What lines of the data hold the string "media"? Copy them all.

▶ [Collected data entries]:
☆ ☆ ☆ ☆ ☆

(** Every written frame got [max(int((ts - start_time) / time_base),
    last + 1)], where [last] is the pts of the written frame before it
    ([last0] for the first one). *)
Fixpoint pts_chain (start tb : Q) (last0 : last_pts)
    (calls : list (Frame * outcome)) : Prop :=
  match calls with
  | [] => True
  | (f, Written p) :: calls' =>
      p = max_succ (int ((timestamp f - start) / tb)%Q) last0
      /\ pts_chain start tb (Fin p) calls'
  | _ :: calls' => pts_chain start tb last0 calls'
  end.

(** The pts of the video packets handed to [container.mux], in order. *)
Fixpoint muxed_video_pts (es : list effect) : list (option Z) :=
  match es with
  | [] => []
  | Mux packet :: es' =>
      if stream_is (stream packet) (Some video_stream_id)
      then pts packet :: muxed_video_pts es'
      else muxed_video_pts es'
  | _ :: es' => muxed_video_pts es'
  end.

(** A frame was turned away because of its timestamp. *)
Definition rejected_for_timestamp (o : outcome) : bool :=
  match o with
  | SkippedBeforeSync | NonMonotonicTimestamps _ _ => true
  | _ => false
  end.

(** The fields of the writer that only [write_video_frame] itself and the
    constructor set. *)
Definition ledger_fields {L : Libav} (w : AV_Writer) :=
  (timestamps w, last_video_pts w, start_time w, time_base w, class_of w,
   output_file_path w).

(** [p] lies above the last pts. *)
Definition above (last : last_pts) (p : Z) : Prop :=
  match last with
  | NegInf => True
  | Fin l => l < p
  end.

Section StepSpec.
Context {L : Libav}.

Definition ledger_unchanged (w w' : AV_Writer) : Prop :=
  last_video_pts w' = last_video_pts w /\ timestamps w' = timestamps w.

(** What one call does to the ledger and the last pts, by outcome. *)
Definition step_spec (w : AV_Writer) (f : Frame) (w' : AV_Writer) (o : outcome)
    : Prop :=
  match o with
  | Written p =>
      closed w = false
      /\ (start_time w <= timestamp f)%Q
      /\ (forall l, last_timestamp (timestamps w) = Some l -> (l <= timestamp f)%Q)
      /\ p = max_succ (int ((timestamp f - start_time w) / time_base w)%Q)
               (last_video_pts w)
      /\ last_video_pts w' = Fin p
      /\ timestamps w' = timestamps w ++ [timestamp f]
  | SkippedBeforeSync =>
      (timestamp f < start_time w)%Q /\ ledger_unchanged w w'
  | NonMonotonicTimestamps l t =>
      last_timestamp (timestamps w) = Some l /\ t = timestamp f /\ (t < l)%Q
      /\ ledger_unchanged w w'
  | _ => ledger_unchanged w w'
  end.

End StepSpec.

Section MoreObservations.
Context {L : Libav}.

(** Further calls of [close], one per export format given: the writer at
    the end and what each call raised. *)
Fixpoint close_again (w : AV_Writer) (fmts : list (option string))
    : AV_Writer * list (option exn) :=
  match fmts with
  | [] => (w, [])
  | fmt :: fmts' =>
      let (w1, r) := close w fmt in
      let (w2, rs) := close_again w1 fmts' in
      (w2, r :: rs)
  end.

Definition is_video (packet : Packet) : bool :=
  stream_is (stream packet) (Some video_stream_id).

(** What is logged when the packets of [encode_frame] run out. *)
Definition end_log (e : gen_end) : list effect :=
  match e with
  | StopAfterSeek audio_ts start => [Log (SeekingAudio audio_ts start)]
  | _ => []
  end.

End MoreObservations.

(** The time of an audio packet, [pts] times the audio time base, against
    the time of the video frame. *)
Definition later_than (audio_tb frame_ts : Q) (a : Packet) : Prop :=
  match pts a with
  | Some q => (frame_ts < inject_Z q * audio_tb)%Q
  | None => False
  end.

Definition not_later_than (audio_tb frame_ts : Q) (a : Packet) : Prop :=
  match pts a with
  | Some q => (inject_Z q * audio_tb <= frame_ts)%Q
  | None => False
  end.

(** A writer with audio, ready for its second frame: three audio frames
    0.1 s apart from the start, and a first video frame already seen. *)
Definition sample_audio_writer : AV_Writer (L:=sample_libav) :=
  match init_audio "world.mp4" 0 (Some [sample_part 3 0 (1 # 10)]) with
  | inr w => configure w (frame_at 0 0)
  | inl _ => init MPEG_Audio_Writer_class "world.mp4" 0
  end.

(** ** Rounding and sample counts, for the statements on silence *)

(** [round(x)] as the property on silence words it: to the nearest
    integer, a tie going to the even one. *)
Definition py_round (x : Q) : Z :=
  let f := Qfloor x in
  match (x - inject_Z f ?= 1 # 2)%Q with
  | Lt => f
  | Gt => f + 1
  | Eq => if Z.even f then f else f + 1
  end.

(** The number of samples of each generated silent frame. *)
Definition frame_sizes (frames : list (AudioFrame * Q)) : list Z :=
  List.map (fun ft => af_samples (fst ft)) frames.

Definition total (sizes : list Z) : Z := List.fold_right Z.add 0 sizes.

(** The history entry of a yielded packet. *)
Definition history_of (pt : Packet * Q) : AudioPacketIterator.history_entry :=
  (Some (AudioPacketIterator.Pkt (fst pt)), Some (snd pt)).

(** ** Further observations *)

(** The packets handed to [container.mux], in order. *)
Fixpoint muxed_packets (es : list effect) : list Packet :=
  match es with
  | [] => []
  | Mux packet :: es' => packet :: muxed_packets es'
  | _ :: es' => muxed_packets es'
  end.

(** The timestamps of the frames that were written, in call order. *)
Fixpoint written_timestamps (calls : list (Frame * outcome)) : list Q :=
  match calls with
  | [] => []
  | (f, Written _) :: calls' => timestamp f :: written_timestamps calls'
  | _ :: calls' => written_timestamps calls'
  end.

(** How often the warning about a second packet for one frame is among the
    effects. *)
Fixpoint count_more_than_one (es : list effect) : nat :=
  match es with
  | [] => O
  | Log MoreThanOnePacket :: es' => S (count_more_than_one es')
  | _ :: es' => count_more_than_one es'
  end.

(** The candidate pts of a frame, before it is made monotonic. *)
Definition candidate_pts (start tb : Q) (f : Frame) : Z :=
  int ((timestamp f - start) / tb)%Q.

(** The packet [JPEG_Writer.encode_frame] builds. *)
Definition jpeg_packet (tb : Q) (f : Frame) (p : Z) : Packet :=
  mkPacket (Some video_stream_id) (jpeg_buffer f) (Some p) (Some p) 0 (Some tb).

(** The pts of audio packets, for those that have one. *)
Fixpoint pts_values (packets : list Packet) : list Z :=
  match packets with
  | [] => []
  | packet :: packets' =>
      match pts packet with
      | Some q => q :: pts_values packets'
      | None => pts_values packets'
      end
  end.

(** A packet as [iterate_audio_packets] leaves it: on the audio stream,
    with a pts and a dts that are the same. *)
Definition stamped_for_audio (packet : Packet) : Prop :=
  stream packet = Some audio_stream_id
  /\ exists q, pts packet = Some q /\ dts packet = Some q.

(** The audio codec of [sample_audio_stream] with a frame size of 0, as
    PCM codecs report it. *)
Definition sample_pcm_stream : AudioStream :=
  mkAudioStream 48000 0 "s16" "stereo" (1 # 48000).

(** A media library whose video codec turns every frame into two packets,
    and gives nothing on a flush. *)
Definition two_packet_libav : Libav := {|
  codec_state := unit;
  new_codec := fun _ => tt;
  video_encode := fun _ f =>
    match f with
    | Some fr =>
        ([mkPacket None [] (vf_pts fr) (vf_pts fr) 0 None;
          mkPacket None [] (vf_pts fr) (vf_pts fr) 0 None], tt)
    | None => ([], tt)
    end;
  audio_encode := fun f => [mkPacket None [] None None (af_samples f) None];
  add_audio_stream := fun template => template;
  packet_bool := fun _ => true;
  Video_pts := fun _ => None;
  timestamps_location := fun _ => "world_timestamps"%string;
  extension := fun _ => ".mp4"%string;
  cpu_count := 4
|}.

(** What [write_video_frame] fixes with the first frame: the size of the
    video stream and that the writer is configured. *)
Definition stream_size {L : Libav} (w : AV_Writer) : option Z * option Z :=
  (vs_height (video_stream w), vs_width (video_stream w)).

Definition known_format (fmt : string) : bool :=
  one_of fmt ["npy"; "csv"; "all"]%string.

(** The csv export finds a readable video whose number of pts differs from
    the number of ledger entries. *)
Definition csv_rows_mismatch {L : Libav} (w : AV_Writer) (fmt : string) : Prop :=
  one_of fmt ["csv"; "all"]%string = true
  /\ exists video_pts,
       Video_pts (output_file_path w) = Some video_pts
       /\ List.length (timestamps w) <> List.length video_pts.

(** A media library like [sample_libav] whose written video is readable
    and holds one packet, with pts 0. *)
Definition readable_libav : Libav := {|
  codec_state := option Z;
  new_codec := fun _ => None;
  video_encode := delayed_video_encode;
  audio_encode := fun f => [mkPacket None [] None None (af_samples f) None];
  add_audio_stream := fun template => template;
  packet_bool := fun _ => true;
  Video_pts := fun _ => Some [0];
  timestamps_location := fun _ => "world_timestamps"%string;
  extension := fun _ => ".mp4"%string;
  cpu_count := 4
|}.

(** The exception that stops [_generate_silence_packets] before its loop,
    if any: the look-up of the sample format comes first, then the
    division by the frame size. *)
Definition silence_fails (stream : AudioStream) : option exn :=
  match AudioPacketIterator.lookup (format_name stream)
          AudioPacketIterator._format_dtypes with
  | None => Some KeyError
  | Some _ => if frame_size stream =? 0 then Some ZeroDivisionError else None
  end.

(** A part whose decoding gives no frame. *)
Definition empty_part : AudioPart := mkAudioPart [] [] sample_audio_stream.

(** The inner generator [iterate_audio_packets] loops over. *)
Definition packet_with_ts_iterator {L : Libav} (self : AudioPacketIterator.t)
    : gen (Packet * Q) :=
  if AudioPacketIterator.fill_gaps self
  then AudioPacketIterator._iterate_audio_packets_filling_gaps self
         (AudioPacketIterator.audio_parts self)
  else AudioPacketIterator._iterate_audio_packets
         (AudioPacketIterator.audio_parts self).

(** The audio packets handed to [container.mux], in order. *)
Definition is_audio (packet : Packet) : bool :=
  stream_is (stream packet) (Some audio_stream_id).

Definition audio_muxed (es : list effect) : list Packet :=
  List.filter is_audio (muxed_packets es).

(** The audio packets the writer's iterator has still to yield. *)
Definition remaining_audio {L : Libav} (w : AV_Writer) : list Packet :=
  match audio_packet_iterator w with
  | Some it => yielded it
  | None => []
  end.

(** The assumption noted in [write_video_frame] ("each frame is encoded
    into a single packet", needed for [frame.pts == packet.pts]), along a
    run: at every call on an open writer, [encode_frame] ends without
    raising and yields exactly one video packet, which carries the pts
    given to the frame. *)
Fixpoint one_packet_per_frame {L : Libav} (w : AV_Writer) (frames : list Frame)
    : Prop :=
  match frames with
  | [] => True
  | f :: frames' =>
      (closed w = false ->
       let w1 := configure w f in
       let packets := fst (encode_frame w1 f (next_pts w1 f)) in
       List.map pts (List.filter is_video (yielded packets))
       = [Some (next_pts w1 f)]
       /\ forall e, ending packets <> Raise e)
      /\ one_packet_per_frame (fst (write_video_frame w f)) frames'
  end.

(** ** What gap filling is to yield *)

Section GapSpec.
Context {L : Libav}.

(** The packets the audio encoder gives for the silent frames of a gap of
    [d] from [start_ts], each with the timestamp of its frame. *)
Definition silence_packets (stream : AudioStream) (start_ts d : Q)
    : list (Packet * Q) :=
  List.flat_map (fun ft : AudioFrame * Q =>
      List.map (fun packet => (packet, snd ft))
        (List.filter packet_bool (audio_encode (fst ft))))
    (AudioPacketIterator.silence_frames stream
       (AudioPacketIterator.silence_sample_count stream d)
       (range (AudioPacketIterator.silence_frame_count stream d)) start_ts).
(** *** Sniffers *)

Lemma sniffBody_eq (body : ReadCloser) (st : State) :
  sniffBody body st =
  match snd (ReadAll body) with
  | Some _ => (Val (None, ""), st)
  | None =>
      (Val (match closeError body with
            | Some _ => (None, "")
            | None => (Some (NopCloser (fst (ReadAll body))),
                       string_of_list_byte (fst (ReadAll body)))
            end),
       {| client := client st; now := now st;
          trace := trace st ++ [EvClose body] |})
  end.
Proof.
  unfold sniffBody. destruct (ReadAll body) as [d [e|]]; cbn; [done|].
  unfold bind, emit, ret. by destruct (closeError body).
Qed.

Lemma sniffBody_advances (body : ReadCloser) (st : State) o st' :
  sniffBody body st = (o, st') ->
  exists r l, o = Val r /\ advances st st' l /\ Forall (fun e => quiet e = true) l.
Proof.
  rewrite sniffBody_eq. destruct (snd (ReadAll body)); intros [= <- <-].
  - eexists _, []. split; [done|]. split; [apply advances_refl|constructor].
  - eexists _, [EvClose body]. split; [done|]. split; [done|].
    by repeat constructor.
Qed.

Lemma httpHeadersSniffer_eq (hs : Header) (st : State) :
  httpHeadersSniffer hs st =
  (Val (if negb (debugMode (client st)) then FString "suppressed" else FHeader hs), st).
Proof.
  unfold httpHeadersSniffer, bind, getClient, ret.
  by destruct (negb (debugMode (client st))).
Qed.

Lemma httpRequestBodySniffer_advances (r : Request) (st : State) o st' :
  httpRequestBodySniffer r st = (o, st') ->
  exists r' str l,
    o = Val (r', str) /\ advances st st' l /\ Forall (fun e => quiet e = true) l /\
    Method r' = Method r /\ req_URL r' = req_URL r /\ req_Header r' = req_Header r.
Proof.
  unfold httpRequestBodySniffer, bind, getClient, ret.
  destruct (negb (debugMode (client st))).
  { intros [= <- <-]. eexists _, _, []. split; [done|]. split; [apply advances_refl|]. by split; [constructor|]. }
  destruct (req_Body r) as [b|].
  2:{ intros [= <- <-]. eexists _, _, []. split; [done|]. split; [apply advances_refl|]. by split; [constructor|]. }
  destruct (isNoBody b).
  { intros [= <- <-]. eexists _, _, []. split; [done|]. split; [apply advances_refl|]. by split; [constructor|]. }
  destruct (sniffBody b st) as [o1 st1] eqn:Hs.
  apply sniffBody_advances in Hs as (p & l & -> & Hadv & Hq).
  intros [= <- <-]. by eexists _, _, l.
Qed.

(** *** The request builder *)

Lemma runTokenExpiredCallback_eq (st : State) :
  runTokenExpiredCallback st =
  (Val tt, {| client := client st; now := now st;
              trace := trace st ++ tokenExpiredEvents (client st) (now st) |}).
Proof.
  unfold runTokenExpiredCallback, tokenExpiredEvents, bind, getClient, getNow, emit, ret.
  destruct st as [c t tr]. cbn.
  destruct (TokenExpiredCallback (callbacks c)) as [cb|]; [|by rewrite app_nil_r].
  destruct (TokenExpired c t); [|by rewrite app_nil_r].
  destruct (cb tt); cbn; [|done].
  by rewrite <- app_assoc.
Qed.
(** * Content-Creation-Agency: the computations of the agency's tools

    A shallow embedding of the code of

    - [trend_analyzer/tools/trend_analyzer.py]   (module [TrendAnalyzer])
    - [content_manager/tools/content_optimizer.py] (module [ContentOptimizer])
    - [youtube_analyzer/tools/sentiment_analyzer.py] (module [SentimentAnalyzer])
    - [youtube_analyzer/tools/channel_analyzer.py] (module [ChannelAnalyzer])
    - [youtube_analyzer/tools/competitor_analyzer.py] (module [CompetitorAnalyzer])
    - [trend_analyzer/tools/web_search.py]       (module [WebSearch])
    - [trend_analyzer/tools/keyword_extractor.py] (module [KeywordExtractor])
    - [content_manager/tools/script_editor.py]   (module [ScriptEditor])

    Conventions.

    - Python exceptions are values of [result]: a function that can raise
      returns [Raise e], and [x <- c ;; k] propagates the exception.  The
      one tool that catches its exceptions and stores their text has its
      own type of outcomes, which keeps that text.
    - numpy/pandas [float64] values are modelled by [npfloat]: a
      rational, or one of the IEEE special values [+inf], [-inf], [nan].
      A division by zero does not raise, it yields [inf] or [nan], and
      [nan] compares false with everything.  The statistics (means,
      deviations, the regression) are computed exactly, without rounding
      and without signed zero.  The rates that the code rounds to two
      decimals are computed with the rounding of binary64 at every
      operation ([float64]), because there the last bit of the float
      decides between two decimals; the range of the exponent is not
      modelled, these rates being quotients of 64-bit counts and clock
      readings.
    - a Python [dict] is an association list in insertion order.
    - a Python [str] is a [string] of ASCII characters, so that its length
      is its number of characters.
    - the services and libraries the tools call (Google Trends, the
      YouTube and search services, TextBlob, NLTK, spaCy, KeyBERT, the
      transformer pipeline, the regular-expression engine, the clock) are
      parameters of the functions that use them.
    - a record of a service's response has the keys the code reads; a
      key the code reads with [get] may be missing (an [option]), and a
      key that is present holds a value of the type the service
      documents. *)

From Stdlib Require Import ZArith QArith Qround Qreduction Qcanon Qabs Qminmax
  Qpower.
From Stdlib Require Import List String Ascii Bool Lia Lqa Znumtheory.
From Stdlib Require Import Permutation Sorted.
Import ListNotations.
Lemma object_kind_unknown data ty off k :
  ~ In ty [1; 2; 3; 5; 7] -> Wmb.object_kind data ty off = Ok k -> k = Wmb.ObjUnknown.
Proof.
  intros Hn Hk. unfold Wmb.object_kind in Hk.
  destruct (Z.eqb_spec ty 5); [subst; cbn in Hn; tauto|].
  destruct (Z.eqb_spec ty 1); [subst; cbn in Hn; tauto|].
  destruct (Z.eqb_spec ty 2); [subst; cbn in Hn; tauto|].
  destruct (Z.eqb_spec ty 3); [subst; cbn in Hn; tauto|].
  destruct (Z.eqb_spec ty 7); [subst; cbn in Hn; tauto|].
  injection Hk as <-. reflexivity.
Qed.

Lemma object_loop data base ps :
  forall w w', for_each (Wmb.object_at data base) ps w = Ok w' ->
  exists new, Wmb.objects w' = Wmb.objects w ++ new /\
              map Wmb.o_index new = map fst ps /\
              Forall (fun o => ~ In (Wmb.o_type o) [1; 2; 3; 5; 7] ->
                               Wmb.o_kind o = Wmb.ObjUnknown) new.
Proof.
  induction ps as [|[i o] ps IH]; cbn; intros w w' H.
  - injection H as <-. exists []. rewrite app_nil_r. auto.
  - apply bind_ok in H as (w1 & H1 & H2). unfold Wmb.object_at in H1.
    apply bind_ok in H1 as (t & _ & H1). apply bind_ok in H1 as (k & Hk & H1).
    injection H1 as <-.
    destruct (IH _ _ H2) as (new & Hobj & Hidx & Hall).
    exists ({| Wmb.o_type := int_at t 0; Wmb.o_index := i; Wmb.o_kind := k |} :: new).
    split; [|split].
    + rewrite Hobj. cbn. destruct (int_at t 0 =? 5); cbn; rewrite <- app_assoc; reflexivity.
    + cbn. f_equal. exact Hidx.
    + constructor; [|exact Hall]. cbn. intros Hn. exact (object_kind_unknown _ _ _ _ Hn Hk).
Qed.

(** C9.  When the objects lump is present, [_load_objects] appends one
    object per declared count (the u32 at the lump's start), numbered
    [0 .. count-1]; an object whose type code is none of 1, 2, 3, 5, 7 is
    kept, with no decoded fields ([ObjUnknown]). *)
Theorem C9_unknown_objects_kept :
  forall data w w' l,
    Wmb.get_lump w "objects" = Ok l -> Wmb.l_length l <> 0 ->
    Wmb.load_objects data w = Ok w' ->
    exists cnt new,
      unpack_from [FI] data (Wmb.l_offset l) = Ok cnt /\
      Wmb.objects w' = Wmb.objects w ++ new /\
      List.length new = Z.to_nat (int_at cnt 0) /\
      map Wmb.o_index new = range (int_at cnt 0) /\
      Forall (fun o => ~ In (Wmb.o_type o) [1; 2; 3; 5; 7] ->
                       Wmb.o_kind o = Wmb.ObjUnknown) new.
Proof.
  intros data w w' l Hl Hne H. unfold Wmb.load_objects in H.
  rewrite Hl in H. cbn [bind] in H.
  replace (Wmb.l_length l =? 0) with false in H by (symmetry; apply Z.eqb_neq; exact Hne).
  apply bind_ok in H as (cnt & Hcnt & H).
  apply bind_ok in H as (r & Hr & H).
  apply read_offsets_length in Hr.
  apply object_loop in H as (new & Hobj & Hidx & Hall).
  assert (He : map fst (Wmb.enumerate (fst r)) = range (int_at cnt 0)).
  { unfold Wmb.enumerate, range. rewrite map_fst_combine by (rewrite length_map, length_seq; reflexivity).
    rewrite Hr. reflexivity. }
  exists cnt, new. split; [exact Hcnt|]. split; [exact Hobj|].
  split; [|split; [congruence | exact Hall]].
  rewrite <- (length_map Wmb.o_index), Hidx, He. apply length_range.
Qed.

Lemma C9_witness :
  exists w' l,
    Wmb.get_lump (ok_or Wmb.empty (Wmb.read_directory Wmb.wmb6_names (wmb6_quad [1; 2; 3; 4] 4)
                                     Wmb.empty)) "objects" = Ok l /\
    Wmb.load_objects (wmb6_quad [1; 2; 3; 4] 4)
      (ok_or Wmb.empty (Wmb.read_directory Wmb.wmb6_names (wmb6_quad [1; 2; 3; 4] 4) Wmb.empty))
      = Ok w' /\
    List.length (Wmb.objects w') = 1%nat.
Proof.
  set (data := wmb6_quad [1; 2; 3; 4] 4).
  set (w := ok_or Wmb.empty (Wmb.read_directory Wmb.wmb6_names data Wmb.empty)).
  set (w' := ok_or w (Wmb.load_objects data w)).
  set (l := ok_or {| Wmb.l_offset := 0; Wmb.l_length := 0 |} (Wmb.get_lump w "objects")).
  assert (Hl : Wmb.get_lump w "objects" = Ok l) by (vm_compute; reflexivity).
  assert (Hw : Wmb.load_objects data w = Ok w') by (vm_compute; reflexivity).
  exists w', l. split; [exact Hl|]. split; [exact Hw|].
  destruct (C9_unknown_objects_kept data w w' l Hl ltac:(vm_compute; discriminate) Hw)
    as (cnt & new & Hcnt & Hobj & Hlen & _).
  rewrite Hobj, length_app, Hlen. revert Hcnt. vm_compute. intros Hc. injection Hc as <-.
  reflexivity.
Defined.

Lemma face_step_in_range se ed first acc e :
  0 <= first -> 0 <= e ->
  first + e < Z.of_nat (List.length se) ->
  1 <= Z.abs (nth (Z.to_nat (first + e)) se 0) <= Z.of_nat (List.length ed) ->
  Wmb.face_step se ed first acc e =
  (if Nat.eqb (List.length acc) 0
   then acc ++ [fst (Ref.resolve ed (nth (Z.to_nat (first + e)) se 0))] else acc)
  ++ [snd (Ref.resolve ed (nth (Z.to_nat (first + e)) se 0))].
Proof.
  intros Hf He Hs Hr. unfold Wmb.face_step, Ref.resolve.
  replace (first + e >=? Z.of_nat (List.length se)) with false
    by (symmetry; rewrite Z.geb_leb; apply Z.leb_gt; lia).
  set (s := nth (Z.to_nat (first + e)) se 0) in *.
  replace ((Z.abs s - 1 <? 0) || (Z.abs s - 1 >=? Z.of_nat (List.length ed))) with false.
  2:{ symmetry. apply orb_false_iff. split; [apply Z.ltb_ge; lia|].
      rewrite Z.geb_leb. apply Z.leb_gt. lia. }
  destruct (nth (Z.to_nat (Z.abs s - 1)) ed (0, 0)) as [v1 v2].
  destruct (s <? 0); reflexivity.
Qed.

Lemma face_fold_in_range se ed first xs :
  0 <= first ->
  (forall e, In e xs -> 0 <= e /\ first + e < Z.of_nat (List.length se) /\
             1 <= Z.abs (nth (Z.to_nat (first + e)) se 0) <= Z.of_nat (List.length ed)) ->
  forall acc,
  fold_left (Wmb.face_step se ed first) xs acc =
  match acc with
  | [] => Ref.spec_face_loop
            (map (fun e => Ref.resolve ed (nth (Z.to_nat (first + e)) se 0)) xs)
  | _ => acc ++ map (fun e => snd (Ref.resolve ed (nth (Z.to_nat (first + e)) se 0))) xs
  end.
Proof.
  intros Hf. induction xs as [|x xs IH]; intros Hin acc.
  - destruct acc; cbn; [reflexivity | rewrite app_nil_r; reflexivity].
  - cbn [fold_left]. destruct (Hin x (or_introl eq_refl)) as (Hx & Hs & Hr).
    rewrite face_step_in_range by assumption.
    rewrite IH by (intros e He; apply Hin; right; exact He).
    destruct acc as [|a acc]; cbn.
    + rewrite map_map. reflexivity.
    + destruct (acc ++ [_]) eqn:E; [destruct acc; discriminate|].
      rewrite <- E, <- app_assoc. reflexivity.
Qed.

Lemma face_step_skip se ed first acc e :
  Ref.surfedge_ok se ed first e = false -> Wmb.face_step se ed first acc e = acc.
Proof.
  unfold Ref.surfedge_ok, Wmb.face_step. intros H.
  destruct (Z.ltb_spec (first + e) (Z.of_nat (List.length se))) as [Hl|Hl].
  - replace (first + e >=? Z.of_nat (List.length se)) with false
      by (symmetry; rewrite Z.geb_leb; apply Z.leb_gt; lia).
    cbn [andb] in H.
    set (sf := nth (Z.to_nat (first + e)) se 0) in *.
    replace ((Z.abs sf - 1 <? 0) || (Z.abs sf - 1 >=? Z.of_nat (List.length ed))) with true;
      [reflexivity|].
    symmetry. apply orb_true_iff.
    destruct (Z.leb_spec 1 (Z.abs sf)); cbn [andb] in H.
    + right. rewrite Z.geb_leb. apply Z.leb_le. apply Z.leb_gt in H. lia.
    + left. apply Z.ltb_lt. lia.
  - replace (first + e >=? Z.of_nat (List.length se)) with true
      by (symmetry; rewrite Z.geb_leb; apply Z.leb_le; lia).
    reflexivity.
Qed.

Lemma face_fold_skip se ed first xs :
  forall acc,
  fold_left (Wmb.face_step se ed first) xs acc =
  fold_left (Wmb.face_step se ed first) (filter (Ref.surfedge_ok se ed first) xs) acc.
Proof.
  induction xs as [|x xs IH]; intros acc; [reflexivity|].
  cbn [fold_left filter]. destruct (Ref.surfedge_ok se ed first x) eqn:E.
  - cbn [fold_left]. apply IH.
  - rewrite face_step_skip by exact E. apply IH.
Qed.

(** C5 (as amended).  (1) When every surfedge of the run and the edge it
    names are in range, the walk yields the first resolved edge's first
    vertex followed by every resolved edge's second vertex; (2) negating a
    surfedge swaps the pair it contributes; (3) a closed quad walked with
    matching-direction surfedges gives the 5 vertices [a; b; c; d; a];
    (4) in general the walk skips every surfedge that is out of range or
    names a missing edge, and builds the loop from the remaining ones
    exactly as in (1). *)
Theorem C5_face_walk :
  (forall se ed first n,
      0 <= first -> Ref.run_in_range se ed first n = true ->
      Wmb.face_vertices se ed first n =
      Ref.spec_face_loop (map (Ref.resolve ed) (Ref.surfedge_run se first n))) /\
  (forall ed s, s <> 0 ->
      Ref.resolve ed (- s) = (snd (Ref.resolve ed s), fst (Ref.resolve ed s))) /\
  (forall a b c d,
      Wmb.face_vertices [1; 2; 3; 4] [(a, b); (b, c); (c, d); (d, a)] 0 4 = [a; b; c; d; a]) /\
  (forall se ed first n, 0 <= first ->
      Wmb.face_vertices se ed first n =
      Ref.spec_face_loop (map (fun e => Ref.resolve ed (nth (Z.to_nat (first + e)) se 0))
                              (filter (Ref.surfedge_ok se ed first) (range n)))).
Proof.
  split; [|split; [|split]].
  - intros se ed first n Hf Hr. unfold Wmb.face_vertices, Ref.surfedge_run.
    rewrite map_map.
    rewrite (face_fold_in_range se ed first (range n) Hf); [reflexivity|].
    intros e He. unfold Ref.run_in_range in Hr. rewrite forallb_forall in Hr.
    specialize (Hr e He). apply in_range in He.
    apply andb_prop in Hr as [Hr H3]. apply andb_prop in Hr as [H1 H2].
    apply Z.ltb_lt in H1. apply Z.leb_le in H2. apply Z.leb_le in H3. lia.
  - intros ed s Hs. unfold Ref.resolve. rewrite Z.abs_opp.
    destruct (nth (Z.to_nat (Z.abs s - 1)) ed (0, 0)) as [v1 v2].
    destruct (Z.ltb_spec (- s) 0), (Z.ltb_spec s 0); cbn; try reflexivity; lia.
  - intros a b c d. reflexivity.
  - intros se ed first n Hf. unfold Wmb.face_vertices. rewrite face_fold_skip.
    rewrite (face_fold_in_range se ed first _ Hf); [reflexivity|].
    intros e He. apply filter_In in He as [He Hok]. apply in_range in He.
    unfold Ref.surfedge_ok in Hok.
    apply andb_prop in Hok as [Hok H3]. apply andb_prop in Hok as [H1 H2].
    apply Z.ltb_lt in H1. apply Z.leb_le in H2. apply Z.leb_le in H3. lia.
Qed.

☆ ☆ ☆ ☆ ☆

▶ [Expected answer]:
(** A media library whose video codec turns every frame into two packets,
(** A media library like [sample_libav] whose written video is readable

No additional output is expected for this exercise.